#### Provided information

(** C3, amended: take a tick on the manager [q] that an earlier tick left.
    If it comes less than [kMinDelay] (the sixtieth of a second, in whole
    microseconds) after a tick that performed a [move] call, whatever
    happened in between, it performs no [move] call, even if the position
    changed.  The interval that decides is the one since the throttle
    timestamp of [q], the time of the last tick that passed the throttle,
    whether or not that tick reported a move: less than [kMinDelay] after
    it the tick performs no [move] call and leaves the timestamp and the
    recorded device position alone; from [kMinDelay] on, every entry of
    the listener list gets exactly one [move] call when the application
    position differs from the one of the recorded device position, and
    the timestamp and the recorded device position are set to the current
    ones whether or not the position differs.  When the earlier tick
    passed the throttle, and so whenever it performed a [move] call, the
    timestamp and the recorded position are those of that tick. *)
Theorem move_throttle (p : HapticDeviceManager) (f1 f2 : HDFrame)
    (r1 : TickResult) :
  updateDeviceCallback f1 p = Some r1 ->
  HD_DEVICE_ERROR f2 = false ->
  let q := manager r1 in
  let elapsed := (steady_clock_now f2 - last_event_timestamp q)%Z in
  exists r2,
    updateDeviceCallback f2 q = Some r2 /\
    (forall p0 f0 r0 ops out0,
       updateDeviceCallback f0 p0 = Some r0 ->
       filter is_move (calls r0) <> [] ->
       run ops (manager r0) = Some (q, out0) ->
       (steady_clock_now f2 - steady_clock_now f0 < kMinDelay)%Z ->
       filter is_move (calls r2) = []) /\
    ((elapsed < kMinDelay)%Z ->
       filter is_move (calls r2) = [] /\
       last_event_timestamp (manager r2) = last_event_timestamp q /\
       last_send_data (manager r2) = last_send_data q) /\
    ((kMinDelay <= elapsed)%Z ->
       (tick_data f2 q <> previous_data f2 q ->
          filter is_move (calls r2) = to_all (callbacks q) (move_call f2 q)) /\
       (tick_data f2 q = previous_data f2 q ->
          filter is_move (calls r2) = []) /\
       last_event_timestamp (manager r2) = steady_clock_now f2 /\
       last_send_data (manager r2) = HD_CURRENT_POSITION f2) /\
    ((kMinDelay <= steady_clock_now f1 - last_event_timestamp p)%Z ->
       last_event_timestamp q = steady_clock_now f1 /\
       previous_sent f2 q = HD_CURRENT_POSITION f1) /\
    (filter is_move (calls r1) <> [] ->
       last_event_timestamp q = steady_clock_now f1 /\
       previous_data f2 q = tick_data f1 p) /\
    kMinDelay_microseconds = 16666%Z /\
    (60 * kMinDelay <= 1000000000 < 60 * (kMinDelay + 1000))%Z.
Proof.
  intros H1 Herr2 q elapsed.
  destruct (throttle_two_ticks p f1 f2 r1 H1 Herr2) as (r2 & Hr2 & Hrest).
  fold q in Hr2, Hrest.
  exists r2. split; [exact Hr2|]. split; [|exact Hrest].
  intros p0 f0 r0 ops out0 H0 M0 Hrun Hsoon.
  apply (proj1 Hrest).
  pose proof (emitting_tick_stamps f0 p0 r0 H0 M0) as Hstamp.
  destruct (session_only_advances_aux ops (manager r0) q out0 Hrun)
    as [Hle _].
  lia.
Qed.

Lemma move_throttle_witness :
  updateDeviceCallback move_frame1 listening_manager = Some moved_result /\
  HD_DEVICE_ERROR soon_frame = false /\
  filter is_move (calls moved_result) <> [] /\
  run [] (manager moved_result) = Some (manager moved_result, []) /\
  (steady_clock_now soon_frame - steady_clock_now move_frame1 < kMinDelay)%Z
  /\
  exists r2,
    updateDeviceCallback soon_frame (manager moved_result) = Some r2 /\
    filter is_move (calls r2) = [].
Proof.
  assert (H1 : updateDeviceCallback move_frame1 listening_manager =
               Some moved_result)
    by (apply tick_returns; reflexivity).
  assert (H2 : HD_DEVICE_ERROR soon_frame = false) by reflexivity.
  assert (M1 : filter is_move (calls moved_result) <> []).
  { unfold moved_result. cbn [calls tick_result].
    rewrite move_calls_of_tick. unfold move_calls.
    assert (Ht : throttled move_frame1 listening_manager = false)
      by reflexivity.
    assert (Hd : position_changed move_frame1 listening_manager = true).
    { apply position_changed_true. intros E. apply (f_equal getPosX) in E.
      unfold tick_data, previous_data, previous_sent,
        transformToAppCoordinates, at2, scale_factor in E.
      simpl in E. lra. }
    rewrite Ht, Hd. discriminate. }
  assert (Hrun : run [] (manager moved_result) =
                 Some (manager moved_result, [])) by reflexivity.
  assert (Hsoon : (steady_clock_now soon_frame -
                   steady_clock_now move_frame1 < kMinDelay)%Z)
    by (rewrite kMinDelay_value; cbn; lia).
  split; [exact H1|]. split; [exact H2|]. split; [exact M1|].
  split; [exact Hrun|]. split; [exact Hsoon|].
  destruct (move_throttle listening_manager move_frame1 soon_frame
              moved_result H1 H2)
    as (r2 & Hr2 & Hlast & _).
  exists r2. split; [exact Hr2|].
  exact (Hlast listening_manager move_frame1 moved_result [] [] H1 M1 Hrun
           Hsoon).
Defined.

########

• **Work instructions**
What is needed is an exact copy of the lines above, from the one containing "by (apply tick_returns; reflexivity)." through the one containing "assert (Hsoon : (steady_clock_now", with nothing added.

• **Result of the task**
    by (apply tick_returns; reflexivity).
  assert (H2 : HD_DEVICE_ERROR soon_frame = false) by reflexivity.
  assert (M1 : filter is_move (calls moved_result) <> []).
  { unfold moved_result. cbn [calls tick_result].
    rewrite move_calls_of_tick. unfold move_calls.
    assert (Ht : throttled move_frame1 listening_manager = false)
      by reflexivity.
    assert (Hd : position_changed move_frame1 listening_manager = true).
    { apply position_changed_true. intros E. apply (f_equal getPosX) in E.
      unfold tick_data, previous_data, previous_sent,
        transformToAppCoordinates, at2, scale_factor in E.
      simpl in E. lra. }
    rewrite Ht, Hd. discriminate. }
  assert (Hrun : run [] (manager moved_result) =
                 Some (manager moved_result, [])) by reflexivity.
  assert (Hsoon : (steady_clock_now soon_frame -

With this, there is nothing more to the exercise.